Que le meilleur gagne
Cette énorme polémique, qui est loin d’être finie, n’est pas sans répercussions. Dans les hôpitaux, certains médecins, confrontés à des situations d’urgence, administrent l’hydroxychloroquine en catastrophe, à titre « compassionnel ». En revanche, les organismes autorisant la mise des médicaments sur le marché comme la FDA aux Etats-Unis ou l’Agence européenne des médicaments mettent en garde contre la prescription de l’hydroxychloroquine hors du milieu hospitalier, tant que celle-ci n’est pas validée par des essais cliniques concluants.

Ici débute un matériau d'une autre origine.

(** The packets of one PES are one unit start and its continuation. *)
Lemma receive_packetized {E} r pid v af n bytes_ cc :
  0 <= pid <= 0x1FFF -> 0 <= cc < 16 -> bytes_ <> [] -> zlen bytes_ <= Z.of_nat n ->
  exists first rest, receive (E:=E) r pid v (packetize n pid true af bytes_ cc)
    = feed_pes r pid first rest (TsWriter.random_access af) v /\
    first ++ concat rest = bytes_ /\ Forall (fun c => c <> []) rest.
Proof.
  intros Hpid Hcc Hne Hn.
  destruct (packetize_parse pid af n true bytes_ cc) as (qs & Hf & Hcat & Hps & Hra & _); [done|done|done|].
  destruct bytes_ as [|x l]; [done|]. inversion Hf as [Hp|pkt q pkts qs' Hq Hf' Hp]; subst qs.
  { done. }
  cbn [map tail] in Hps, Hra. injection Hps as H1 Hps. injection Hra as H2 Hra.
  exists (TsParser.payload q), (map TsParser.payload qs'). split_and!.
  - rewrite (receive_cons _ _ _ _ q) by done. rewrite H1, H2. unfold feed_pes.
    destruct (push r pid _ true _ v) as [[r1 o]| |]; [rb|done|done].
    by rewrite (receive_feed _ _ _ qs') by done.
  - done.
  - apply Forall_map. eapply Forall2_Forall_r; [exact Hf'|]. apply Forall_true. by intros ? ? [].
Qed.

End Receiver.

(** * The packet stream, item by item

    What a muxer puts on the wire: tables, clock packets and PES, each rendered
    with the continuity counters [f] of its PID. *)
Module Wire.
Import Common TsWriter TsParser TsCounters TsLayout PsiLayout Packetize Receiver.

Inductive item : Type :=
| Table (p : Z) (section : list Z)
| Clock (p pcr : Z)
| Unit (p : Z) (af : AdaptationField) (pes : list Z).

Definition pid_ok (p : Z) : Prop := 0 <= p <= 0x1FFF.

Definition item_pid (i : item) : Z := match i with Table p _ | Clock p _ | Unit p _ _ => p end.

Definition packets (f : Z -> Z) (i : item) : list (list Z) :=
  match i with
  | Table p section => [layout p true AdaptationField_default (psi_payload section) (f p)]
  | Clock p pcr => [pcr_only_layout p pcr ((f p - 1) mod 16)]
  | Unit p af pes => packetize (S (length pes)) p true af pes (f p)
  end.

(** The packets with a payload, which count. *)
Definition counted (f : Z -> Z) (i : item) : Z := match i with Clock _ _ => 0 | _ => zlen (packets f i) end.

Definition advance (f : Z -> Z) (i : item) : Z -> Z :=
  fun q => if q =? item_pid i then (f q + counted f i) mod 16 else f q.

Fixpoint render (f : Z -> Z) (l : list item) : list (list Z) :=
  match l with [] => [] | i :: l => packets f i ++ render (advance f i) l end.

Fixpoint after (f : Z -> Z) (l : list item) : Z -> Z :=
  match l with [] => f | i :: l => after (advance f i) l end.

Definition item_ok (i : item) : Prop := pid_ok (item_pid i).

(** The same counters on every PID there l. *)
Definition agree (f g : Z -> Z) : Prop := forall q, pid_ok q -> f q = g q.

Lemma agree_refl f : agree f f.
Proof. done. Qed.

Lemma agree_trans f g h : agree f g -> agree g h -> agree f h.
Proof. intros H1 H2 q Hq. by rewrite H1, H2. Qed.

Lemma packets_agree f g i : agree f g -> item_ok i -> packets f i = packets g i.
Proof. intros Hfg Hi. unfold item_ok in Hi. destruct i; cbn [packets item_pid] in *; by rewrite Hfg. Qed.

Lemma advance_agree f g i : agree f g -> item_ok i -> agree (advance f i) (advance g i).
Proof.
  intros Hfg Hi q Hq. unfold advance, counted. rewrite (packets_agree f g) by done. destruct (q =? item_pid i); by rewrite Hfg.
Qed.

Lemma render_agree l : forall f g, agree f g -> Forall item_ok l -> render f l = render g l /\ agree (after f l) (after g l).
Proof.
  induction l as [|i l IH]; intros f g Hfg Hok; [done|]. apply Forall_cons in Hok as [Hi Hok]. cbn.
  destruct (IH (advance f i) (advance g i)) as [-> ?]; [by apply advance_agree|done|]. by rewrite (packets_agree f g).
Qed.

Lemma render_app a b : forall f, render f (a ++ b) = render f a ++ render (after f a) b.
Proof. induction a as [|i a IH]; intros f; [done|]. cbn. by rewrite IH, app_assoc. Qed.

Lemma after_app a b : forall f, after f (a ++ b) = after (after f a) b.
Proof. induction a as [|i a IH]; intros f; [done|]. cbn. by rewrite IH. Qed.

Lemma packets_188 f i : Forall (fun p => zlen p = 188) (packets f i).
Proof.
  destruct i; cbn [packets]; [repeat constructor; apply layout_len| |apply packetize_188].
  constructor; [|constructor]. unfold pcr_only_layout. rewrite !zlen_app, header_len, zlen_zrep by lia. done.
Qed.

Lemma render_188 l : forall f, Forall (fun p => zlen p = 188) (render f l).
Proof. induction l as [|i l IH]; intros f; cbn [render]; [constructor|]. apply Forall_app. split; [apply packets_188|apply IH]. Qed.

(** Counters stay in range. *)
Definition in_range (f : Z -> Z) : Prop := forall q, pid_ok q -> 0 <= f q < 16.

Lemma advance_range f i : in_range f -> in_range (advance f i).
Proof. intros Hf q Hq. unfold advance. destruct (q =? _); [by apply Z.mod_pos_bound|by apply Hf]. Qed.

Lemma after_range l : forall f, in_range f -> in_range (after f l).
Proof. induction l as [|i l IH]; intros f Hf; [done|]. by apply IH, advance_range. Qed.

Lemma counters_range c : counters_ok c -> in_range (cc_of c).
Proof. intros Hc q Hq. by apply cc_of_range. Qed.

(** What the writers leave in the counters. *)
Lemma advanced_agree c c' p s : advanced c c' p -> agree (cc_of c') (advance (cc_of c) (Table p s)).
Proof.
  intros (_ & Hp & Hq) q Hok. unfold advance. cbn [item_pid]. destruct (Z.eqb_spec q p) as [-> |Hne]; [done|].
  apply Hq; [unfold pid_ok in Hok; lia|done].
Qed.

Lemma only_agree c c' p af pes : only_pid p (zlen (packetize (S (length pes)) p true af pes (cc_of c p))) c c' ->
  agree (cc_of c') (advance (cc_of c) (Unit p af pes)).
Proof.
  intros (_ & Hp & Hq) q Hok. unfold advance. cbn [item_pid]. destruct (Z.eqb_spec q p) as [-> |Hne]; [done|].
  apply Hq; [unfold pid_ok in Hok; lia|done].
Qed.

Lemma clock_agree f p v : in_range f -> agree f (advance f (Clock p v)).
Proof.
  intros Hf q Hok. unfold advance. cbn. destruct (q =? p); [|done]. rewrite Z.add_0_r. symmetry. by apply Z.mod_small, Hf.
Qed.

(** Which receivers look at an item. *)
Lemma item_other f i q : in_range f -> item_ok i -> (forall p v, i <> Clock p v) -> item_pid i <> q ->
  Forall (other q) (packets f i).
Proof.
  intros Hf Hi Hc Hne. pose proof (Hf _ Hi) as Hr. unfold item_ok in Hi. destruct i as [p section|p v|p af pes]; cbn [packets item_pid] in *.
  - constructor; [|constructor]. eexists. split; [apply parse_layout; [exact Hi|exact Hr|discriminate]|]. left. exact Hne.
  - by destruct (Hc p v).
  - apply packetize_other; [done|done|unfold zlen; lia|done].
Qed.

Lemma clock_other f p v q : in_range f -> pid_ok p -> Forall (other q) (packets f (Clock p v)).
Proof.
  intros Hf Hp. constructor; [|constructor]. eexists. split; [apply parse_pcr_only; [exact Hp|by apply Z.mod_pos_bound]|]. right. reflexivity.
Qed.
(* ===== verification/MuxerSession.v ===== *)
(** Sessions on the multiplexer: any sequence of pushes, pulls and PSI requests,
    and what a receiver of the resulting packet stream gets out of it. *)
From Stdlib Require Import ZArith Lia Bool.
From stdpp Require Import base list list_numbers gmap.
From S2P Require Import Prelude Common TsPacket PesWriter PesDemux PsiParse PsiAssembly PsiWriter.
From S2P Require Import AnnexB AudioFrames AuCell WireBytes Muxer MuxerTheorems MuxerHandlers.

(** * Sessions *)
Module Session.
Import Common TsWriter TsCounters PesWriter PesParse Reassembler Chunks MuxTypes MuxState MuxHandles MuxSchedule MuxPush HandlePack
  Packetize Receiver MuxInv Preamble Reserve Transmit Handlers.

Inductive push_op : Type :=
| OpVideo (handle : Z) (nal : list Z) (f : PesPtsField) (pacing : Z) (key : bool) (form : VideoInputForm)
| OpKlv (handle : Z) (b : list Z) (t msid : Z)
| OpAudio (handle t : Z) (b : list Z)
| OpSubtitle (handle t : Z) (b : list Z)
| OpData (handle : Z) (b : list Z) (t : Z).

Definition run (m : Muxer) (o : push_op) : step :=
  match o with
  | OpVideo h nal f t key form => push_video_to_internal m h nal f t key form
  | OpKlv h b t msid => push_klv_to m h b t msid
  | OpAudio h t b => push_audio_to m h t b
  | OpSubtitle h t b => push_subtitle_to m h t b
  | OpData h b t => push_data_to m h b t
  end.

Definition body_of (o : push_op) : list Z :=
  match o with
  | OpVideo _ b _ _ _ _ | OpKlv _ b _ _ | OpAudio _ _ b | OpSubtitle _ _ b | OpData _ b _ => b
  end.

(** Every PES but a video one announces its length. *)
Definition bounded (o : push_op) : bool := match o with OpVideo _ _ _ _ _ _ => false | _ => true end.

(** The packet a successful push promises, and the PID it travels on. *)
Definition promised (m : Muxer) (o : push_op) (q : Z) (p : PesPayload) : Prop :=
  match o with
  | OpVideo h nal f _ key form => exists v body,
      lookup_stream (slots m) video (unpack h).1 (unpack h).2 = Some v /\ q = MuxState.video_pid v /\
      video_payload (av1_carriage (config m)) (video_codec v) form nal = Ok body /\
      p = {| pid := q; stream_id := video_sid (video_codec v) (av1_carriage (config m));
             pts := PesRoundtrip.field_pts f; dts := PesRoundtrip.field_dts f; random_access_indicator := key;
             data_alignment_indicator := is_av1 (video_codec v); header_issues := []; payload := body |}
  | OpKlv h b t msid => exists k,
      lookup_stream (slots m) klv (unpack h).1 (unpack h).2 = Some k /\ q = klv_pid k /\
      p = {| pid := q; stream_id := klv_sid (MuxState.klv_stream_type k); pts := opt_pts (klv_carries_pts k) t;
             dts := None; random_access_indicator := false; data_alignment_indicator := true; header_issues := [];
             payload := klv_body (MuxState.klv_stream_type k) msid b |}
  | OpAudio h t b => exists a,
      lookup_stream (slots m) audio (unpack h).1 (unpack h).2 = Some a /\ q = MuxState.audio_pid a /\
      p = {| pid := q; stream_id := audio_sid (audio_codec a) (unpack h).2; pts := Some (t mod 2 ^ 33); dts := None;
             random_access_indicator := false;
             data_alignment_indicator := match audio_codec a with Ac3 => true | _ => false end;
             header_issues := []; payload := b |}
  | OpSubtitle h t b => exists d body,
      lookup_stream (slots m) subtitle (unpack h).1 (unpack h).2 = Some d /\ q = subtitle_pid d /\
      subtitle_body (pes_shape (subtitle_codec d)) b body /\
      p = {| pid := q; stream_id := 0xBD; pts := Some (t mod 2 ^ 33); dts := None; random_access_indicator := false;
             data_alignment_indicator := true; header_issues := []; payload := body |}
  | OpData h b t => exists d,
      lookup_stream (slots m) data (unpack h).1 (unpack h).2 = Some d /\ q = data_pid d /\
      p = {| pid := q; stream_id := 0xBD; pts := opt_pts (data_carries_pts d) t; dts := None;
             random_access_indicator := false; data_alignment_indicator := true; header_issues := []; payload := b |}
  end.

Definition carried (o : push_op) (pid : Z) (pes : list Z) (ra : bool) (p : PesPayload) : Prop :=
  if bounded o then delivers pid pes ra p else delivers_unbounded pid pes ra p.

(** An operation as the API types it: [u8] everywhere. *)
Definition typed (o : push_op) : Prop :=
  bytes (body_of o) /\ match o with OpKlv _ _ _ msid => byte msid | _ => True end.

Lemma video_payload_bytes carriage c form nal body : bytes nal -> video_payload carriage c form nal = Ok body -> bytes body.
Proof.
  intros Hb. unfold video_payload. intros (u & _ & H)%rbind_ok. destruct (_ && _); [|by injection H as <-].
  apply rbind_ok in H as ([v full] & Hw & H). destruct (_ && _); [done|]. injection H as <-.
  unfold Av1.wrap_av1_obus_binding in Hw. eapply WireBytes.wrap_bytes; [exact Hb| |exact Hw]. constructor.
Qed.
Record ReconfigurePlan : Type := {
  planned_programs : list PlannedProgram;
  removed_slots : list Z
}.

(** ** Identities *)

Definition same_subtitle_family (a b : SubtitleCodec) : bool :=
  match a, b with
  | DvbSubtitling _ _ _ _, DvbSubtitling _ _ _ _ => true
  | DvbTeletextCodec _ _ _ _, DvbTeletextCodec _ _ _ _ => true
  | Cea708Standalone, Cea708Standalone => true
  | WebVttInTs, WebVttInTs => true
  | _, _ => false
  end.

Definition same_stream_identity (old new : StreamSpec) : bool :=
  let same_codec :=
    match old, new with
    | SpecVideo _ a, SpecVideo _ b => bool_decide (a = b)
    | SpecKlv _ a _, SpecKlv _ b _ => bool_decide (a = b)
    | SpecAudio _ a _, SpecAudio _ b _ => bool_decide (a = b)
    | SpecSubtitle _ a, SpecSubtitle _ b => same_subtitle_family a b
    | SpecData _ _ _, SpecData _ _ _ => true
    | _, _ => false
    end in
  same_codec && (pmt_stream_type_byte old =? pmt_stream_type_byte new).

Definition kind_len (s : ProgramSlot) (kind : MuxStreamKind) : Z :=
  match kind with
  | KindVideo => zlen (video s)
  | KindKlv => zlen (klv s)
  | KindAudio => zlen (audio s)
  | KindSubtitle => zlen (subtitle s)
  | KindData => zlen (data s)
  end.

(** ** Choosing stream slots

    The two arrays of a [StreamPlacer] are functions of the kind that indexes them. *)
Record StreamPlacer : Type := {
  placer_slot : option ProgramSlot;
  free : MuxStreamKind -> list Z;
  appended : MuxStreamKind -> Z
}.

Definition upd {A} (f : MuxStreamKind -> A) (k : MuxStreamKind) (a : A) : MuxStreamKind -> A :=
  fun k' => if bool_decide (k' = k) then a else f k'.

(** [Vec::remove(i)] *)
Definition vec_remove {E A} (l : list A) (i : Z) : res E (A * list A) :=
  let! x := idx l i in Ok (x, ztake i l ++ zdrop (i + 1) l).

Definition claim_same_pid {E} (p : StreamPlacer) (kind : MuxStreamKind) (pid : Z) : res E (option Z * StreamPlacer) :=
  let i :=
    get! s := placer_slot p in
    get! (placed, w) := placed_pids s !! pid in
    if bool_decide (placed = kind) then position (fun f => f =? w) (free p kind) else None in
  match i with
  | None => Ok (None, p)
  | Some i =>
      let! (w, rest) := vec_remove (free p kind) i in
      Ok (Some w, {| placer_slot := placer_slot p; free := upd (free p) kind rest; appended := appended p |})
  end.

Definition claim_any {E} (p : StreamPlacer) (kind : MuxStreamKind) : res E (Z * StreamPlacer) :=
  match free p kind with
  | w :: rest => Ok (w, {| placer_slot := placer_slot p; free := upd (free p) kind rest; appended := appended p |})
  | [] =>
      let base := match placer_slot p with Some s => kind_len s kind | None => 0 end in
      let n := appended p kind + 1 in
      Ok (base + n - 1, {| placer_slot := placer_slot p; free := free p; appended := upd (appended p) kind n |})
  end.

(** [collect] of [free_indices] from index [w] on. *)
Fixpoint free_from {A} (pid : A -> Z) (keep : list Z) (w : Z) (v : list (option A)) : list Z :=
  match v with
  | [] => []
  | s :: v =>
      let free := match s with None => true | Some s => negb (bool_decide (pid s ∈ keep)) end in
      (if free then [w] else []) ++ free_from pid keep (w + 1) v
  end.
(* ===== verification/ReconfigurePlan.v ===== *)
(** The plan of a reconfiguration: which programs and streams survive, which
    slots the new ones take, and which configurations are refused. *)
From Stdlib Require Import ZArith Lia Bool String Permutation.
From stdpp Require Import base list list_numbers gmap.
From S2P Require Import Prelude Common TsPacket PesWriter PsiParse PsiWriter Descriptors Muxer MuxerConfig ConfigTheorems MuxerBuild MuxerTheorems MuxerWf Reconfigure.

(** * Index pools

    Both program slots and stream slots are handed out from a pool: [n] indices
    exist, [used] are taken, [free] are tombstones, and once the tombstones are
    gone [a] more indices are appended. *)
Module Pool.
Import Reconfigure.

Record pool (n : Z) (used free : list Z) (a : Z) : Prop := {
  pool_perm : used ++ free ≡ₚ seqZ 0 (n + a);
  pool_last : 0 < a -> free = [];
  pool_size : 0 <= n;
  pool_appended : 0 <= a;
}.

Lemma pool_start n used free : 0 <= n -> NoDup (used ++ free) -> (forall i, i ∈ used ++ free <-> 0 <= i < n) ->
  pool n used free 0.
Proof.
  intros Hn Hd Hi. split; try lia. rewrite Z.add_0_r. apply NoDup_Permutation; [done|apply NoDup_seqZ|].
  intros i. rewrite Hi, elem_of_seqZ. lia.
Qed.

Lemma pool_claim n used free a i f : pool n used free a -> get free i = Some f ->
  pool n (used ++ [f]) (ztake i free ++ zdrop (i + 1) free) a.
Proof.
  intros [Hp Hl Hn Ha] Hg. pose proof (get_Some _ _ _ Hg) as Hi.
  assert (Hf : free ≡ₚ f :: (ztake i free ++ zdrop (i + 1) free)).
  { rewrite <- (ztake_zdrop free i) at 1. assert (zdrop i free = f :: zdrop (i + 1) free) as ->.
    { unfold get in Hg. rewrite (proj2 (Z.ltb_ge _ _)) in Hg by lia. unfold zdrop. rewrite (drop_S _ _ _ Hg).
      by replace (Z.to_nat (i + 1)) with (S (Z.to_nat i)) by lia. }
    symmetry. apply Permutation_middle. }
  split; try done.
  - revert Hf. generalize (ztake i free ++ zdrop (i + 1) free). intros rest Hf. rewrite <- Hp, Hf, <- app_assoc. done.
  - intros H. rewrite (Hl H) in Hg. unfold get in Hg. destruct (i <? 0); done.
Qed.

Lemma pool_append n used a : pool n used [] a -> pool n (used ++ [n + a]) [] (a + 1).
Proof.
  intros [Hp Hl Hn Ha]. split; try lia; [|done]. rewrite app_nil_r in *. rewrite Hp.
  rewrite Z.add_assoc, (seqZ_app 0 (n + a) 1) by lia. done.
Qed.

(** What a finished pool gives. *)
Lemma pool_distinct n used free a : pool n used free a -> NoDup used.
Proof. intros [Hp _ _ _]. pose proof (NoDup_seqZ 0 (n + a)) as H. rewrite <- Hp in H. by apply NoDup_app in H as [H _]. Qed.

Pour en avoir le cœur net, les deux plus grandes études cliniques en cours, la britannique « Recovery » et l’européenne « Discovery » ont décidé d’intégrer l’hydroxychloroquine dans leur évaluation. Recovery va également tester entre autres, la combinaison antivirale lopinavir/ritonavir et l’anti-inflammatoire tocilizumab. Discovery évaluera aussi le remdesivir.
Les résultats de ces deux essais cliniques réunissant plusieurs milliers de patients sont attendus pour mai ou juin. A moins que le virus n’ait disparu d’ici là dans les pays tempérés et que tous ces remèdes arrivent après la bataille comme vient de le prophétiser Didier Raoult, toujours lui.